Mais pourquoi nos dirigeants n'ont jamais envisagé une politique de la mer dans une île située au coeur de la Caraïbes  ? Notre flottille de pêche reste sans doute la plus pâle de la région.  Pareil pour le transport des marchandises et de personnes. Pas de marina, à la vérité très peu de port. Nous avons jamais exploité notre espace maritime. Nous n'y pensons même pas,  ignorant son potentiel économique, énergétique, etc Une politique agressive axée autour de la pêche, le transport et le tourisme offrirait déjà un revenu décent à  près de 10.000 familles rien que dans notre département. D'ailleurs, à l'image d'un véritable jardin botanique,  nous avons besoin d'un  authentique institut d'oceanographie et d'un aquarium géant pour nous délivrer les clés de notre environnement marin, mais aussi ses vertus pédagogiques. 

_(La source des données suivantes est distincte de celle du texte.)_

(** A node that hears a beacon of another node with its protocol version
    on an interface where it listens with the same password calls that node:
    at the address the beacon came from and the port it names, with options
    that pin exactly the key of the beacon's sender. *)
Theorem beacon_discovered blake2b ParseDuration pa pb version group i ifcfg ia ib interfaces l d ip zone :
  (forall password key, length (blake2b password key) = BlakeSize) ->
  make_info blake2b pa i ifcfg = Some ia -> wf_bytes pa -> pa <> pb ->
  0 <= version.1 < 65536 -> 0 <= version.2 < 65536 ->
  for_group group (dg_dst d) = true -> dg_from d = Some (ip, zone) ->
  dg_bytes d = MarshalBinary (advertisement pa version ia l) ->
  interfaces !! zone = Some ib -> ii_listen ib = true -> ii_password ib = ii_password ia -> wf_byte (ii_priority ib) ->
  exists adv url, check_beacon pb version group d = Some (adv, ip, zone) /\
    call_peer blake2b interfaces adv ip zone = Some (url, zone) /\
    pu_Scheme url = "tls"%string /\ pu_ip url = ip /\ pu_zone url = zone /\ pu_port url = u16 (l_Port l) /\
    add_options ParseDuration (pu_Query url) =
      Ok (mkLinkOptions {[pa]} (ii_priority ib) (string_bytes (ii_password ia)) defaultBackoffLimit).
Proof.
  intros Hb Hi Hwf Hne Hv1 Hv2 Hg Hfrom Hbytes Hz Hl Hpw Hprio.
  apply make_info_Some in Hi as (Hh & Epw & _). pose proof Hh as (Hlp & Hlk & Eh)%key_hash_Ok.
  set (adv := advertisement pa version ia l) in *.
  assert (Hport : 0 <= u16 (l_Port l) < 65536) by (apply Z.mod_pos_bound; lia).
  assert (Hr : UnmarshalBinary (dg_bytes d) = Some adv).
  { rewrite Hbytes. apply beacon_roundtrip; try done. simpl. rewrite Eh, Hb. done. }
  exists adv, (call_url ib adv ip zone). split; [|split].
  - unfold check_beacon. rewrite Hg, Hr, Hfrom. simpl. rewrite !Z.eqb_refl. simpl. by rewrite bool_decide_false.
  - unfold call_peer. rewrite Hz, Hl. replace (key_hash blake2b _ (PublicKey adv)) with (key_hash blake2b (string_bytes (Password ifcfg)) pa) by (rewrite Hpw, Epw; done).
    rewrite Hh. by rewrite bool_decide_true.
  - split_and!; try done. rewrite <- Hpw. apply (call_url_options ParseDuration ib adv ip zone); try done.
    rewrite Hpw, Epw. done.
Qed.

(** What an announcement leaves alone. *)
Definition same_inputs (m m' : Multicast) : Prop :=
  _interfaces m' = _interfaces m /\ inbox m' = inbox m /\ called m' = called m /\ running m' = running m /\
  actor m' = actor m /\ listener_pc m' = listener_pc m /\ timers m' = timers m /\ _timer m' = _timer m /\
  next_timer m' = next_timer m.

Lemma same_inputs_refl m : same_inputs m m.
Proof. done. Qed.

Lemma same_inputs_trans m1 m2 m3 : same_inputs m1 m2 -> same_inputs m2 m3 -> same_inputs m1 m3.
Proof. unfold same_inputs. intuition congruence. Qed.

Lemma same_inputs_announced ls st op se jo m : same_inputs m (set_announced ls st op se jo m).
Proof. done. Qed.

Lemma same_inputs_prune m name : same_inputs m (prune_listener m name).
Proof. unfold prune_listener, stop_listener. by repeat case_match. Qed.

Lemma same_inputs_addrs public version LL now name info l m :
  same_inputs m (announce_addrs public version LL now name info l m).
Proof.
  revert m. induction l as [|ip l IH]; intros m; [done|]. cbn [announce_addrs].
  destruct (negb (usable ip)); [apply IH|].
  set (m1 := if ii_listen info then _ else m).
  assert (H1 : same_inputs m m1) by (subst m1; by destruct (ii_listen info)).
  destruct (negb (beacon info)); [done|].
  destruct (get_listener LL now name info ip m1) as [o m2] eqn:E.
  assert (H2 : same_inputs m m2).
  { unfold get_listener in E. repeat case_match; simplify_eq; done. }
  destruct o as [linfo|]; [|eapply same_inputs_trans; [exact H2|apply IH]].
  destruct (_ <? _); [eapply same_inputs_trans; [exact H2|apply IH]|done].
Qed.

Lemma same_inputs_interface public version LL now m name :
  same_inputs m (announce_interface public version LL now m name).
Proof. unfold announce_interface. case_match; [apply same_inputs_addrs|done]. Qed.
(** C17: A check of a target, with nobody interfering, dials nothing when a
    connected peer has the key of the target, one of its addresses is in the
    peer list, or it has no traffic.  Otherwise it dials, in the published
    order, the addresses that were not dialed before, up to and including the
    first one that the core accepts or knows already; failing and unparsable
    addresses are marked as tried like the accepted one, which also becomes
    an owned link.  The fetch of the node info is started exactly when there is
    traffic, no address is known and no fetch is running or has ended. *)
Theorem checkTarget_spec E s target :
  let st := stateForTargetLocked target (mgr s) in
  let quiet := directly_connected E target || existsb (uriConfigured (e_peers E)) (addrs st) || negb (pending st) in
  exists s' new, alone E (checkTarget target) s = Some (tt, s', new) /\
    effects E target (take_through (stops E) (if quiet then [] else filter (fun a => a ∉ tried st) (addrs st))) s s' /\
    new = (if negb quiet && bool_decide (addrs st = []) && negb (fetched st) && negb (fetching st)
           then [returning (fetch target)] else []).
Proof.
  intros st quiet. unfold checkTarget.
  destruct (direct_alone E target s) as (s1 & A1 & F1 & M1). rewrite (alone_bind _ _ _ _ _ _ _ A1).
  unfold quiet. destruct (directly_connected E target); cbn [orb negb andb alone].
  { exists s1, []. split_and!; try done. by apply effects_nil. }
  destruct (configured_alone E target s1) as (s2 & A2 & F2 & M2).
  assert (Est : stateForTargetLocked target (mgr s1) = st) by (by rewrite M1).
  rewrite (alone_bind _ _ _ _ _ _ _ A2), Est. clear Est A1 A2.
  assert (F12 : same_effects s s2).
  { destruct F1 as (? & Ht1 & ? & ?), F2 as (? & Ht2 & ? & ?). split_and!; try congruence; intros t; by rewrite Ht2, Ht1. }
  destruct (existsb _ (addrs st)) eqn:Ec; cbn [orb negb andb alone].
  { exists s2, []. split_and!; try done. by apply effects_nil. }
  set (s3 := alloc (set_mgr (mgr s2) s2)). assert (F3 : same_effects s s3) by exact F12.
  assert (A3 : alone E (stateForTarget target) s2 = Some (targets (mgr s) !! target, s3, [])) by (simpl; by rewrite M2, M1).
  rewrite (alone_bind _ _ _ _ _ _ _ A3). clear A3.
  unfold st in *. unfold stateForTargetLocked in Ec |- *. destruct (targets (mgr s) !! target) as [st'|] eqn:Et; cycle 1.
  { exists s3, []. split_and!; try done. by apply effects_nil. }
  cbn [default id] in *. destruct (pending st'); cbn [negb andb orb alone]; cycle 1.
  { exists s3, []. split_and!; try done. by apply effects_nil. }
  destruct (addrs st') as [|a l] eqn:Ea; cycle 1.
  { destruct (try_addrs_alone E target st' (a :: l) s3) as (s' & A & F).
    { intros b Hb. destruct (uriConfigured (e_peers E) b) eqn:Eb; [|done].
      assert (He : existsb (uriConfigured (e_peers E)) (a :: l) = true) by (apply existsb_exists; exists b; by rewrite <- list_elem_of_In).
      congruence. }
    exists s', []. split_and!; [by rewrite A|by eapply effects_before|done]. }
  rewrite filter_nil. cbn [take_through]. destruct (fetched st') eqn:Efd; cbn [negb andb].
  { exists s3, []. split_and!; try done. by apply effects_nil. }
  assert (Est : stateForTargetLocked target (mgr s2) = st') by (unfold stateForTargetLocked; by rewrite M2, M1, Et).
  assert (F4 : forall b, same_effects s (alloc (set_mgr (put_target target
      (mkTarget (pending st') b (fetched st') (addrs st') (tried st')) (mgr s3)) s3))).
  { intros b. split_and!; try apply F3. intros t. simpl. rewrite tried_of_put.
    destruct (decide (t = target)) as [->|]; [|apply F3]. unfold tried_of, stateForTargetLocked. by rewrite Et. }
  simpl. rewrite Est, Ea. destruct (fetching st') eqn:Ef.
  - exists (alloc (set_mgr (put_target target st' (mgr s2)) s3)), []. split_and!; [done| |done].
    apply effects_nil. specialize (F4 true). rewrite Ea, <- Ef in F4. rewrite <- Ea in F4. by destruct st'.
  - simpl. eexists _, _. split_and!; [done| |done]. apply effects_nil. specialize (F4 true). by rewrite Ea in F4.
Qed.


(** ** Publishing addresses *)

(** What the code relies on: a URL that was parsed is written without spaces
    around it and parses to itself, and JSON is read back as it was written. *)
Record url_laws : Prop := mkUrlLaws {
  url_reparse : forall s u, url_Parse s = Some u -> url_Parse (url_String u) = Some u;
  url_trimmed : forall s u, url_Parse s = Some u -> TrimSpace (url_String u) = url_String u;
  url_not_blank : forall s u, url_Parse s = Some u -> url_String u <> EmptyString
}.

Lemma normalize_loop_fixed seen l :
  url_laws -> normalize_loop seen (normalize_loop seen l) = normalize_loop seen l.
Proof.
  intros [L1 L2 L3]. revert seen. induction l as [|s l IH]; intros seen; simpl; [done|].
  case_bool_decide; [done|]. destruct (url_Parse (TrimSpace s)) as [u|] eqn:Eu; [|done].
  case_bool_decide as E2; [done|]. case_bool_decide as E3; [done|]. simpl.
  case_bool_decide as E4; [done|]. simpl.
  rewrite (L2 _ _ Eu), (L1 _ _ Eu), bool_decide_false by (by eapply L3).
  rewrite !bool_decide_false by done. simpl. by rewrite IH.
Qed.

(** What a node advertises is what another node reads out of its node info: the
    normal form of the configured addresses, without duplicates and in their
    order. *)
Theorem advertised_roundtrip (Marshal : gmap string (gmap string (list string)) -> bytes) addresses info :
  url_laws ->
  (forall m inner l, m !! NodeInfoKey = Some inner -> inner !! "addresses"%string = Some l ->
     Marshal m <> [] /\ Unmarshal (Marshal m) = Some l) ->
  AdvertisedNodeInfo addresses = Some info ->
  parseNodeInfoAddresses (Marshal info) = normalizeAddresses addresses /\
  NoDup (normalizeAddresses addresses) /\
  forall a, a ∈ normalizeAddresses addresses <-> address_of addresses a.
Proof.
  intros HL HM Ha. destruct (normalize_loop_spec ∅ addresses) as [Hn Hin]. split_and!; [|done|].
  - unfold AdvertisedNodeInfo in Ha. destruct (normalizeAddresses addresses) as [|a l] eqn:En; [done|].
    injection Ha as <-. destruct (HM {[NodeInfoKey := {["addresses"%string := a :: l]}]} {["addresses"%string := a :: l]} (a :: l)) as [H1 H2];
      [by rewrite lookup_singleton_eq..|].
    unfold parseNodeInfoAddresses. destruct (Marshal _) eqn:Em; [done|]. rewrite H2, <- En.
    by apply normalize_loop_fixed.
  - intros a. unfold normalizeAddresses. rewrite Hin. split; [by intros []|]. split; [set_solver|done].
Qed.

End Manager.

(** ** Concrete runs *)

Module Sample.
Definition Parse (s : string) : option URL := Some (mkURL "tls" s "" "" []).
Definition Decode (info : bytes) : option (list string) := match info with [1] => Some ["a"%string] | _ => None end.
Definition key : bytes := replicate 32 7.
Definition target : string := hex_EncodeToString key.

Definition run (i : nat) (l : list answer) : list event := map (Run i) l.
Definition quiet_cleanup : list answer := [APeers []; ANone; ANone; ANone].
Definition start : list event := Call (CallStart true) :: run 0 [ANone; ANone; ANone] ++ run 1 [ANone; ANone; ANone].

(** The target is notified, its node info fetched, its address dialed, and the
    link removed half a minute later. *)
Definition dial_and_remove : list event :=
  start ++ Call (CallNotify key) :: run 2 [ANone; ANone] ++
  run 1 (ACase CWake :: quiet_cleanup ++ [ANone; APeers []; ANone; ANone; ANone; ANone; ANone; ANone; ANone]) ++
  run 3 [AInfo [1]; ANone; ANone] ++
  run 1 (ACase CWake :: quiet_cleanup ++ [ANone; APeers []; ANone; APeers []; ANone; APeers []; AErr None; ANone; ANone; ANone; ANone; ANone]) ++
  Tick (31 * Second) :: run 1 (ACase CTimer :: quiet_cleanup ++ [AErr None; ANone]).

Definition after (es : list event) : option World := exec_list Parse Host Decode es (World_init (mkConfig 0 0)).

(** Its history. *)
Definition url_a : URL := mkURL "tls" "a" "" "" [].
Definition before_add : list entry :=
  [HPeers []; HPeers []; HPeers []; HPeers []; HCheck; HInfo target [1]; HPeers []; HPeers []; HCheck; HNotify key].
Definition before_remove : list entry :=
  HPeers [] :: HCheck :: HAdd target "a" url_a None 0 :: before_add.
Definition removed : entry := HRemove (mkOwned target "a" 0) url_a None (31 * Second).

(** A restart in the window between the end of the loop and the closing of its
    channel: Stop (goroutine 2) waits for channel 1 while the loop (1) ends;
    Start (3) replaces the channels before the loop closes [done]. *)
Definition race : list event :=
  start ++ Call CallStop :: run 2 [ANone; ANone] ++
  run 1 (ACase CStop :: quiet_cleanup ++ [ANone]) ++
  Call (CallStart true) :: run 3 [ANone; ANone; ANone] ++ run 1 [ANone; ANone; ANone] ++ run 4 [ANone; ANone; ANone].
(** The second Stop (5) and the end of the second loop (4). *)
Definition race_then : list event :=
  race ++ Call CallStop :: run 5 [ANone; ANone; ANone].
Definition race_panics : list event :=
  race_then ++ run 4 (ACase CStop :: quiet_cleanup ++ [ANone; ANone; ANone; ANone]).
End Sample.

Lemma run_list_reachable P S D c es w w' :
  reachable P S D c w -> exec_list P S D es w = Some w' -> reachable P S D c w'.
Proof.
  revert w. induction es as [|e es IH]; intros w Hr; cbn [exec_list]; [by intros [= <-]|].
  destruct (exec P S D e w) as [w1|] eqn:E; [|done]. apply IH. by eapply reach_step.
Qed.

Lemma sample_after_reachable es w :
  Sample.after es = Some w -> reachable Sample.Parse Host Sample.Decode (mkConfig 0 0) w.
Proof. apply run_list_reachable. constructor. Qed.

Definition sample_view (i : nat) (w : World) : list entry * option bool := (hist (shared w), in_loop <$> threads w !! i).

Lemma sample_computed :
  option_map (sample_view 1) (Sample.after (Sample.dial_and_remove ++ Sample.run 1 [ANone])) =
  Some (Sample.removed :: Sample.before_remove, Some true).
Proof. vm_compute. reflexivity. Qed.

Lemma sample_dial_and_remove : exists w, reachable Sample.Parse Host Sample.Decode (mkConfig 0 0) w /\
  hist (shared w) = Sample.removed :: Sample.before_remove /\
  (exists p, threads w !! 1%nat = Some p /\ in_loop p = true).
Proof.
  pose proof sample_computed as H. destruct (Sample.after _) as [w|] eqn:E; [|done].
  injection H as H1 H2. exists w. split_and!; [by eapply sample_after_reachable|done|].
  destruct (threads w !! 1%nat) as [p|]; [|done]. injection H2 as H2. eauto.
Qed.

Lemma dials_justified_witness : exists w older,
  hist (shared w) = [Sample.removed; HPeers []; HCheck] ++ HAdd Sample.target "a" Sample.url_a None 0 :: older /\
  uriConfigured (last_peers older) "a" = false.
Proof.
  destruct sample_dial_and_remove as (w & Hr & Hh & _). exists w, Sample.before_add. split; [exact Hh|].
  apply (dials_justified Sample.Parse Host Sample.Decode (mkConfig 0 0) w [Sample.removed; HPeers []; HCheck] Sample.target "a" Sample.url_a None 0);
    [exact Hr|exact Hh].
Defined.

Lemma removals_justified_witness : exists w older,
  hist (shared w) = [] ++ Sample.removed :: older /\
  (count (is_remove "a") older < count (is_add Host "a") older)%nat.
Proof.
  destruct sample_dial_and_remove as (w & Hr & Hh & _). exists w, Sample.before_remove. split; [exact Hh|].
  apply (removals_justified Sample.Parse Host Sample.Decode (mkConfig 0 0) w [] (mkOwned Sample.target "a" 0) Sample.url_a None (31 * Second));
    [exact Hr|exact Hh].
Defined.

Lemma one_loop_witness : exists w, active (mgr (shared w)) = true.
Proof.
  destruct sample_dial_and_remove as (w & Hr & _ & p & Hp & Hi). exists w.
  apply (one_loop Sample.Parse Host Sample.Decode (mkConfig 0 0) w 1 1 p p Hr Hp Hp Hi Hi).
Defined.

(** Two hosts, and a JSON of its own. *)
Definition sample_Parse2 (s : string) : option URL :=
  if bool_decide (s = "a"%string) || bool_decide (s = "b"%string) then Some (mkURL "tls" s "" "" []) else None.
Definition sample_Marshal (m : gmap string (gmap string (list string))) : bytes :=
  match m !! NodeInfoKey with
  | Some inner => match inner !! "addresses"%string with Some l => [Zpos (encode l)] | None => [0] end
  | None => [0]
  end.
Definition sample_Unmarshal (info : bytes) : option (list string) :=
  match info with [Zpos p] => decode p | _ => None end.

Lemma sample_url_laws : url_laws sample_Parse2 Host.
Proof.
  assert (H : forall s u, sample_Parse2 s = Some u -> (s = "a" \/ s = "b")%string /\ u = mkURL "tls" s "" "" []).
  { unfold sample_Parse2. intros s u. do 2 case_bool_decide; simpl; intros [= <-]; auto. }
  split; intros s u [[-> | ->] ->]%H; reflexivity || discriminate.
Qed.

Lemma sample_json m inner l :
  m !! NodeInfoKey = Some inner -> inner !! "addresses"%string = Some l ->
  sample_Marshal m <> [] /\ sample_Unmarshal (sample_Marshal m) = Some l.
Proof. intros H1 H2. unfold sample_Marshal. rewrite H1, H2. split; [done|]. apply decode_encode. Qed.

Lemma advertised_roundtrip_witness : exists info,
  AdvertisedNodeInfo sample_Parse2 Host ["a"; " "; "b"; "c"; "a"]%string = Some info /\
  parseNodeInfoAddresses sample_Parse2 Host sample_Unmarshal (sample_Marshal info) = ["a"; "b"]%string.
Proof.
  eexists. split; [reflexivity|].
  apply (advertised_roundtrip sample_Parse2 Host sample_Unmarshal sample_Marshal ["a"; " "; "b"; "c"; "a"]%string _
    sample_url_laws sample_json eq_refl).
Defined.

(** What the goroutines of the race are waiting for. *)
Definition waits_for (p : prog (option bool)) : option Z := match p with Receive c _ => c | _ => None end.
Definition ended (p : prog (option bool)) : bool := match p with Ret None => true | _ => false end.
Definition selects (p : prog (option bool)) : bool := match p with Select _ _ => true | _ => false end.
Definition race_view (w : World) : bool * list bool * list bool * list (option Z) * bool :=
  (active (mgr (shared w)), map ended (threads w), map selects (threads w), map waits_for (threads w),
   bool_decide (1 ∈ closedch (shared w))).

Tour cela n'arrivera pas comme par enchantement. Pour réussir, il faudra réunir toutes les parties ( pubic, privé, diaspora, société civile, communauté internationale) autour d'une même table. Faire taire autant nos egos que la coalition des opportunistes, nous enrichir de nos expériences respectives. Nous pouvons encore inverser les flux migratoires: un logement décent, une éducation de qualité, une perspective économique dans sa région d'origine constitue une alternative plus attrayante que le désespoir d'un bidonville. Nous sommes les héritiers de l'unique "zone bleue " de la Caraïbes,  le paradis sur terre pour tous les humains. Tous, sans exception, rêvent d'y passer leur lune de miel sous nos cieux à défaut de pouvoir y vivre. Alors le ventre plein, notre image restaurée nous aurons la possibilité de mettre en valeur nos richesses naturelles. Du Fort Olivier au Pic Macaya, de Pointe-Sable à  Gelée nous recevrons dans la dignité tous ceux qui se presseront sur la terre d'Audubon , le berceau du Panaméricanisme.

NB: POLLEN est cadre. Il est non partisan par essence.il n'exclut aucune autre vision.  Il encourage le volontariat, la participation citoyenne et l'esprit d'entreprise. Pour sauver Haïti portons chacun de nous une pierre à l'édifice.